Me siento en un taburete y empiezo a tomármela. Bebo un buen trago, a continuación, miro a mi alrededor por el local. Al fondo de la sala, el Siciliano está hablando con un hombre mayor que él.
El tipo lleva una cazadora vaquera y una gorra de algodón azul oscuro en la cabeza, están discutiendo de quién sabe qué. De vez en cuando, el Siciliano da un puñetazo en la mesa como si ese gesto pudiera de alguna manera darle la razón. Tal vez no debería haberlos invitado a todos a la boda, pero, aun así, por el hecho de tener que hacerme un regalo, habrá alguno que tampoco vendrá. Esa es mi última esperanza. Así, divirtiéndome yo mismo, me tomo otro trago de cerveza cuando oigo una voz a mi espalda:
—¿Qué te ha dicho Sergio?, ¿que tenía que irse a casa? ¿Que su madre estaba mosqueada?
Me vuelvo y me encuentro al tipo mudo de la barra, que, de repente, se ha vuelto locuaz y sobre todo curioso. No le contesto.
—Si te ha invitado a cerveza es porque ha visto que eras bueno y no quería perder los doscientos euros.
Me echo a reír.
—La verdad es que he perdido la primera partida.
El tipo se queda sorprendido, parece estupefacto, así que me termino la cerveza y, sin darle la posibilidad de hacer más preguntas, salgo del local. En cuanto estoy fuera, me enciendo un cigarrillo.
El Four antes era mejor. Nunca regreses a los sitios que has vivido de joven: te parecen decididamente más feos, y puede que ni siquiera existan. Doy una calada al cigarrillo y me vuelvo hacia la moto. Hay un tipo que está intentando abrirla, o al menos la está toqueteando. Ha dejado un casco blanco encima de mi sillín.
—¡Eh, ¿qué cojones estás haciendo?! —le grito desde lejos.
—¿Quién? ¿Yo? Oye, que te equivocas, he cogido mi casco, antes había un chico encima.
Es bajo, fornido, tiene la cara redonda, los dientes todos alineados, iguales, pero feos, amarillos, y una ligera barba. Lleva unos vaqueros, zapatillas de deporte blancas y un impermeable verde. En cuanto voy hacia la moto, él coge el casco y se aleja caminando deprisa, pero tambaleándose. Solo necesito un instante para ver que el manillar ha sido forzado.
—Joder…
Pero él se pone el casco, ha visto que lo he pillado, y empieza a correr, es rápido como un cohete, aun con esas piernas cortas que tiene. Tiro el cigarrillo y en un momento estoy detrás de él.

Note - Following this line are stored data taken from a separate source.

Lemma all_digits_substring (a n : nat) (s : string) :
  all_digits s = true → all_digits (String.substring a n s) = true.
Proof.
  revert a n. induction s as [|c s IH]; intros [|a] [|n]; simpl; try done.
  - intros [-> Hs]%andb_true_iff. by apply IH.
  - intros [_ Hs]%andb_true_iff. by apply IH.
  - intros [_ Hs]%andb_true_iff. by apply IH.
Qed.

Lemma length_digits (s : string) : String.length (digits s) ≤ String.length s.
Proof. induction s as [|c s IH]; simpl; [done|]. destruct (is_digit c); simpl; lia. Qed.

Lemma digits_slice (a n : nat) (s : string) :
  digits (String.substring a n (digits s)) = String.substring a n (digits s).
Proof. apply digits_all_digits, all_digits_substring, all_digits_digits. Qed.

(** The digits of a formatted number. *)
Lemma digits_formatPhoneNumber (text : string) :
  digits (formatPhoneNumber text) = String.substring 0 10 (digits text).
Proof.
  unfold formatPhoneNumber, slice, slice_from.
  set (c := digits text).
  destruct (Nat.leb_spec (String.length c) 3) as [H3|H3].
  { unfold c at 1. rewrite digits_all_digits by apply all_digits_digits.
    fold c. rewrite substring_all; [done|lia]. }
  destruct (Nat.leb_spec (String.length c) 6) as [H6|H6].
  - rewrite !digits_app. unfold c. rewrite !digits_slice. fold c. simpl.
    rewrite !string_app_nil.
    rewrite (substring_split 0 3 3 (String.length c - 3) c eq_refl).
    rewrite !substring_all; [done|lia|lia].
  - rewrite !digits_app. unfold c. rewrite !digits_slice. fold c. simpl.
    rewrite !string_app_nil.
    rewrite (substring_split 3 3 6 4 c eq_refl), (substring_split 0 3 3 (3 + 4) c eq_refl). done.
Qed.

Después desaparece tras la esquina, pero en cuanto la doblo veo que ha saltado sobre una moto en marcha y, sin levantar las piernas, sale pitando, dando gas por la acera, prácticamente en sentido contrario. Encima lleva la matrícula tapada con un calcetín oscuro. Entonces corro hacia mi moto, la abro, intento arrancarla para seguirlo, pero en cuanto le quito el caballete me doy cuenta de que el manillar no gira con facilidad, está duro. Debe de haberle dado la clásica patada para intentar que saltara, pero no lo ha conseguido. Ya se habrá escapado, joder. De todos modos, no lo entiendo, iba solo, sin ningún camión para cargar la moto, sin nadie que vigilara, sin ningún colega que se llevara su moto mientras él se marchaba con la mía. No sé, no lo comprendo. Pero esa cara se me ha quedado grabada. Tendría que haber cogido el teléfono y haberle hecho una foto. Sí, y después, ¿qué?
¿Ir a denunciarlo? Y voy y me convierto en un poli. Me echo a reír nada más pensarlo. Así que intento mover el manillar, lo fuerzo poco a poco para ponerlo recto. A continuación, me abrocho el casco y, con un hilo de gas, esperando que no se bloquee de repente, me voy a casa.